4 From Mount Hor they set out by the way to the Red Sea, to go around the land of Edom. And the people became impatient on the way. 5 And the people spoke against God and against Moses, “Why have you brought us up out of Egypt to die in the wilderness? For there is no food and no water, and we loathe this worthless food.” 6 Then the Lord sent fiery serpents among the people, and they bit the people, so that many people of Israel died.
What an encouraging passage from the Old Testament–God sending snakes to inject some sense into His people. (JK I didn’t include the whole passage.)
7 And the people came to Moses and said, “We have sinned, for we have spoken against the Lord and against you.
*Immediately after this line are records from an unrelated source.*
Lemma onMapSelect_upper_case_id_witness :
  onMapSelect example_getName (click_chain (mounted case_data) (Some [0; 5]))
    (mounted case_data)
  = Returned tt (emit (ChartSelect unselected_event) (set_selection None (mounted case_data))).
Proof.
  apply (onMapSelect_upper_case_id example_getName _ _ "IT");
    [apply mounted_reachable | reflexivity | reflexivity | reflexivity].
Defined.

(** A map with two elements whose ids name members of [Object.prototype],
    and a data with a record under the upper-cased id of the second. *)
Definition member_page : Page :=
  {| page_host :=
       node "" [] [node "" [] [node "constructor" ["countryxx"] [];
                               node "hasOwnProperty" ["countryxx"] []]];
     page_outer := [ChainDocument] |}.

Definition member_data : CountriesData := [("HASOWNPROPERTY", record_of 10)].

Definition member_mounted : Component :=
  run example_getName (new_component (default_inputs (Some member_data)) None)
      [ViewInit member_page].

(** The first is coloured as an element without data; the second, read in
    lower case, with the record of the data. *)
Example example_member_painted :
  (fun p => fill ∘ style <$> (mapContent member_mounted
                               ≫= fun page => data_at (page_host page) p))
    <$> [[0; 0]; [0; 1]]
  = [Some (Some "#CFCFCF");
     Some (Some "color-mix(in oklch, oklch(55% 0.25 25) 0%, oklch(100% 0 0))")].
Proof. reflexivity. Qed.

(** A click on the first throws. *)
Lemma onMapSelect_inherited_id_witness :
  onMapSelect example_getName (click_chain member_mounted (Some [0; 0])) member_mounted
  = Threw TypeError member_mounted.
Proof.
  apply (onMapSelect_inherited_id example_getName _ _ "constructor"); reflexivity.
Defined.

(** A click on the second selects the record of the data, with an event
    that has no value. *)
Lemma onMapSelect_inherited_select_witness :
  onMapSelect example_getName (click_chain member_mounted (Some [0; 1])) member_mounted
  = Returned tt
      (emit (ChartSelect {| ev_selected := true; ev_value := Some NaN;
                            ev_country := toUpperCase "hasOwnProperty";
                            ev_extra := None |})
         (set_selection
            (Some (selection_of example_getName (toUpperCase "hasOwnProperty")
                     (record_of 10)))
            member_mounted)).
Proof.
  apply (onMapSelect_inherited_select example_getName _ _ "hasOwnProperty" member_data);
    reflexivity.
Defined.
Pray to the Lord, that he take away the serpents from us.” So Moses prayed for the people. 8 And the Lord said to Moses, “Make a fiery serpent and set it on a pole, and everyone who is bitten, when he sees it, shall live.” 9 So Moses made a bronze serpent and set it on a pole. And if a serpent bit anyone, he would look at the bronze serpent and live.
Okay that’s definitely more comforting. Although suffering came as a result to the Israelites’ faithlessness, God still provided an escape from suffering that involved looking up. Healing came when God’s people took their eyes off their problems and upward to God for help.
Hope is looking up when your life seems to be going downhill.
Jesus also references this passage from the Old Testament when meeting with Nicodemus.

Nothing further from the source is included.